There were 1,510 households, out of which 39.7% had children under the age of 18 living with them, 67.5% were married couples living together, 6.8% had a female householder with no husband present, and 21.7% were non-families. 17.0% of all households were made up of individuals, and 7.4% had someone living alone who was 65 years of age or older. The average household size was 2.90 and the average family size was 3.27.

In the CDP, the population was spread out, with 26.4% under the age of 18, 6.0% from 18 to 24, 30.2% from 25 to 44, 24.9% from 45 to 64, and 12.5% who were 65 years of age or older. The median age was 38 years. For every 100 females, there were 97.1 males. For every 100 females age 18 and over, there were 93.8 males.

The median income for a household in the CDP was $62,005, and the median income for a family was $71,000. Males had a median income of $50,991 versus $30,650 for females.

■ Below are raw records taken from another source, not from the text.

(** Runs from a freshly started service.  Session ids are UUIDs: an id is
    never drawn twice. *)
Inductive run (i0 : I) (timeout0 : Z) (now0 : Z) (m0 : Metrics) : list label -> system -> Prop :=
| run_start :
    run i0 timeout0 now0 m0 []
      {| svc := service_new i0 timeout0 m0; clock := now0; pending := ∅ |}
| run_step h s l s' :
    run i0 timeout0 now0 m0 h s -> step s l s' ->
    (forall id r c, l = Opened id r c -> forall r' c', Opened id r' c' ∉ h) ->
    run i0 timeout0 now0 m0 (l :: h) s'.

(** ** What evidence may attest a session

    It is a non-empty list whose first element is of the TEE the client
    announced, and each element is bound to the nonce of the challenge. *)
Definition bound_to (n : string) (e : IndependentEvidence) : Prop :=
  exists o, runtime_data e = VObject o /\ obj_get "nonce" o = Some (VString n).

Definition evidence_for (r : Request) (c : Challenge) (ev : list IndependentEvidence) : Prop :=
  (exists p rest, ev = p :: rest /\ tee p = req_tee r) /\ Forall (bound_to (nonce c)) ev.

Lemma attest_evidence_for p (s s' : AttestationService I) ev r c :
  attest_evidence p s = (s', Ok ev) -> pa_tee p = req_tee r -> pa_nonce p = nonce c ->
  evidence_for r c ev /\ rt_nonce (at_runtime_data (pa_attestation p)) = nonce c.
Proof.
  intros H Ht Hn. unfold attest_evidence in H.
  destruct (String.eqb_spec (pa_nonce p) (rt_nonce (at_runtime_data (pa_attestation p))))
    as [He|]; [|discriminate H].
  split; [|congruence]. cbn in H. run_st H; split.
  - eauto.
  - constructor; [|constructor]. eexists. split; [reflexivity|]. cbn. now rewrite Hn.
  - eauto.
  - constructor; [eexists; split; [reflexivity|]; cbn; now rewrite Hn|].
    apply Forall_map, Forall_true. intros te. eexists. split; [reflexivity|].
    cbn. now rewrite Hn.
Qed.

(** ** The invariant *)
Definition session_ok (h : list label) (id : string) (se : SessionStatus) : Prop :=
  match se with
  | Authed r c _ _ => Opened id r c ∈ h
  | Attested tok _ _ =>
      exists r c ev, Opened id r c ∈ h /\ Verified id ev tok ∈ h /\ evidence_for r c ev
  end.

Definition pending_ok (h : list label) (p : PendingAttest) : Prop :=
  exists r c, Opened (pa_session_id p) r c ∈ h /\ pa_tee p = req_tee r /\ pa_nonce p = nonce c.

Record inv (h : list label) (s : system) : Prop := {
  inv_wf : session_map_wf (session_map (svc s));
  inv_sessions : map_Forall (session_ok h) (session_map (svc s));
  inv_pending : map_Forall (fun _ => pending_ok h) (pending s);
}.

Lemma session_ok_cons h l id se : session_ok h id se -> session_ok (l :: h) id se.
Proof.
  destruct se; cbn; [now right|].
  intros (r & c & ev & ? & ? & ?). exists r, c, ev. 
  split; [now right|split; [now right|assumption]].
Qed.

Lemma pending_ok_cons h l p : pending_ok h p -> pending_ok (l :: h) p.
Proof. intros (r & c & ? & ? & ?). exists r, c. repeat split; [now right|done..]. Qed.

(** The invariant does not depend on metrics, clock or the module's state. *)
Lemma inv_weaken h l s s' :
  inv h s -> session_map (svc s') = session_map (svc s) -> pending s' ⊆ pending s ->
  inv (l :: h) s'.
Proof.
  intros [W S P] Hs Hp. split; rewrite ?Hs; [done| |].
  - eapply map_Forall_impl; [exact S|]. eauto using session_ok_cons.
  - intros tid p Ht. eapply pending_ok_cons, P, lookup_weaken; eauto.
Qed.
Lemma tempdir_in_spec dir name fs fs' r :
  plain_component name = true -> tempdir_in dir name fs = (fs', r) ->
  let q := resolve dir ++ [name] in
  r <> Panic /\
  (forall p, r = Ok p -> resolve p = q /\ p = path_push dir name /\ is_dir fs (resolve dir) = true /\ is_dir fs q = false /\ files fs !! q = None /\
     fs' = {| files := files fs; dirs := {[ q ]} ∪ dirs fs |}) /\
  (is_ok r = false -> fs' = fs).
Proof.
  intros Hn Ht q. unfold tempdir_in in Ht. rewrite resolve_push in Ht by done. fold q in Ht.
  destruct (disk_fault "mkdir" q || _ || path_exists _ _) eqn:E; injection Ht as <- <-; [done|].
  split; [done|]. split; [|done]. intros p [= <-]. rewrite resolve_push by done.
  apply orb_false_iff in E as [E0 E]. apply orb_false_iff in E0 as [_ E0]. unfold q in E0. rewrite pred_snoc in E0.
  apply negb_false_iff in E0. unfold path_exists in E. rewrite resolve_push in E by done. fold q in E.
  apply orb_false_iff in E as [E1 E2]. split_and!; try done.
  apply eq_None_not_Some. intros Hs%is_file_spec. congruence.
Qed.

Lemma tempdir_changes q fs : changes_below q fs {| files := files fs; dirs := {[ q ]} ∪ dirs fs |}.
Proof.
  intros x Hx. split; [done|]. apply eq_iff_eq_true. rewrite !is_dir_spec. cbn [dirs].
  rewrite elem_of_union, elem_of_singleton. destruct (decide (x = q)) as [->|]; [|tauto].
  destruct Hx. rewrite <- (app_nil_r q) at 2. apply below_app.
Qed.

The per capita income for the CDP was $24,086. About 2.2% of families and 3.5% of the population were below the poverty threshold, including 2.2% of those under age 18 and 5.8% of those age 65 or over.

==Education==
East Moriches has an elementary school, recently built, as well as a middle school. Once a student graduates 8th grade, they may choose to attend one of three high schools; Westhampton Beach, Center Moriches, or Eastport-South Manor.

Students from the East Moriches school district commonly refer to themselves as EMO, as an abbreviation for East Moriches.

==TWA Flight 800==

East Moriches became known internationally on July 17, 1996, when TWA Flight 800 exploded 8 mi off the coast and fell into the Atlantic Ocean. The United States Coast Guard Station, East Moriches, was used by emergency responders, and was the site where the bodies were initially prepared for transport. A helipad was constructed at the station, and the media located their equipment and crews there for breaking news. Today there are parks in Smith Point and Center Moriches on Long Island, New York dedicated to those who died in the crash, and a plaque bearing their names. The cause of the explosion, which killed all 230 passengers and crew on board, was determined to be a short circuit which caused the contents of the centre-wing fuel tank to explode; however, many alternative theories exist.